Nous nous sommes intéressés à six familles de dinosaures, les plus représentatives et les plus diversifiées de la période du Crétacé, notamment ces 40 derniers millions d’années. Trois étaient carnivores : les Tyrannosauridae, les Dromaeosauridae (comptant dans leurs rangs les fameux vélociraptors, rendus célèbres par les films Jurassic Park) et les Troodontidae (des petits dinosaures proches des oiseaux). Les 3 autres familles que nous avons étudiées étaient herbivores : les Ceratopsidae (représentés notamment par les Triceratops), les Hadrosauridae (la plus riche de toutes les familles en termes de diversité) et les Ankylosauridae (représentés en particulier par l’ankylosaure, une sorte de « tank » en armure osseuse avec une queue en massue).
Notre but était de déterminer à quel rythme ces familles se diversifiaient (formation d’espèce) ou s’éteignaient (disparition d’espèces). Nous savions que toutes ces familles avaient survécu jusqu’à la fin du Crétacé marquée par la chute de l’astéroïde.
1 600 fossiles analysés
Pendant cinq ans, nous avons compilé toutes les informations connues sur ces familles afin de tenter de déterminer combien et quelles espèces comptaient chaque groupe. Le travail était fastidieux, car nous avons inventorié la plupart des fossiles connus pour ces six familles, ce qui représentait plus de 1 600 individus pour environ 250 espèces. Plusieurs difficultés se posent pour chaque fossile : arriver à bien catégoriser l’espèce et le dater correctement.

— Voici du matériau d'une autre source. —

Lemma scan_one_or_two l n info :
  one_or_two l -> n = Z.of_nat (size l) -> n <> 0 /\ snd (scan_windows l (seqZ 1 n) info) = true.
Proof.
  intros Hl ->. rewrite <- size_dom.
  assert (H1 : is_Some (l !! 1)) by by apply one_or_two_first.
  destruct H1 as [t Ht]. destruct Hl as [Hl|Hl]; rewrite Hl.
  - split; [done|]. change (seqZ 1 _) with [1]. simpl. by rewrite Ht.
  - assert (H2 : is_Some (l !! 2)) by (apply elem_of_dom; rewrite Hl; set_solver). destruct H2 as [u Hu].
    split; [done|]. change (seqZ 1 _) with [1; 2]. simpl. by rewrite Ht, Hu.
Qed.

Lemma lookup_one_or_two f l k :
  is_Some (l !! 1) -> (k = 1 \/ k = 2) -> on_one_or_two f l !! k = f k <$> l !! k.
Proof.
  intros [t Ht] Hk. unfold on_one_or_two. rewrite Ht. destruct Hk as [-> | ->].
  - by rewrite lookup_alter_ne, lookup_alter_eq, Ht by done.
  - by rewrite lookup_alter_eq, lookup_alter_ne by done.
Qed.

Lemma windows_add_info i w s k :
  w_objs w !! i = Some s -> sd_priv s = Null -> one_or_two (sd_TimeWindowList s) ->
  (forall k t, sd_TimeWindowList s !! k = Some t -> tw_priv t = None) -> (k = 1 \/ k = 2) ->
  windows i (transfers_transfer_add_info i w) !! k =
    (fun t => set_tw_priv (Some (timewindow_new_info t)) t) <$> sd_TimeWindowList s !! k.
Proof.
  intros Hs Hp Hl Hn Hk. unfold transfers_transfer_add_info. rewrite Hs, Hp.
  set (info0 := {| ti_lastTimeWindow := 0 |}).
  destruct (scan_one_or_two _ _ info0 Hl eq_refl) as [Hz Hc].
  destruct (scan_windows _ _ _) as [info complete]. simpl in Hc. subst complete.
  apply Z.eqb_neq in Hz. rewrite Hz. cbn [orb negb]. unfold transfers_timewindow_add_info.
  set (w1 := upd_sd i (set_sd_priv (Valid info)) w).
  assert (Hw1 : windows i w1 = sd_TimeWindowList s).
  { unfold w1. rewrite windows_upd_sd by done. unfold windows. by rewrite Hs. }
  rewrite (on_windows_spec _ (fun _ t => match tw_priv t with
    | Some _ => t | None => set_tw_priv (Some (timewindow_new_info t)) t end)).
  2: { intros k' w2. unfold timewindow_internal_add_info. by rewrite windows_upd_tw, decide_True. }
  rewrite Hw1, lookup_one_or_two by (done || by apply one_or_two_first).
  destruct (sd_TimeWindowList s !! k) as [t|] eqn:Et; [|done]. simpl. by rewrite (Hn k t Et).
Qed.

Heureusement, ce travail a été réalisé avec d’éminents paléontologues (Guillaume Guinot, Mike Benton et Phil Currie). Dans le milieu scientifique, par souci de traçabilité, chaque fossile reçoit un numéro unique, ce qui nous permet de le suivre dans la littérature scientifique au fil du temps. C’était un travail de fourmi, car un premier auteur peut lui attribuer une date et une espèce, puis un autre va le réétudier et en faire une autre analyse, etc. On a donc dû prendre des décisions. Si nous avions trop de doutes, nous éliminions le fossile de l’étude.
Une fois chaque fossile bien catégorisé, nous avons utilisé un modèle statistique afin d’estimer le nombre d’espèces en fonction du temps, et ce pour chaque famille. Nous avons donc pu retracer au fil des millions d’années (de -160 à -66 millions d’années) les espèces qui apparaissaient et celles qui disparaissaient et estimer, toujours pour chaque famille, les taux de spéciation et d’extinction au cours du temps.
Pour estimer les taux de spéciation et d’extinction, plusieurs biais ont dû être pris en compte. Le registre fossile est en effet biaisé. Il est inégal dans le temps et dans l’espace, et certains groupes ne se fossilisent pas bien. C’est un problème bien connu en paléontologie lorsque l’on veut estimer la dynamique de la diversité passée. Compte tenu de ces problèmes, les modèles modernes et sophistiqués peuvent prendre en compte l’hétérogénéité de la préservation dans le temps et entre les espèces. Ce faisant, le registre fossile devient plus fiable pour estimer le nombre d’espèces à un moment donné. Mais il est important de rester prudent, car nous parlons d’estimations, et ces estimations peuvent changer avec un registre fossile plus complet par exemple, ou avec de nouveaux modèles analytiques.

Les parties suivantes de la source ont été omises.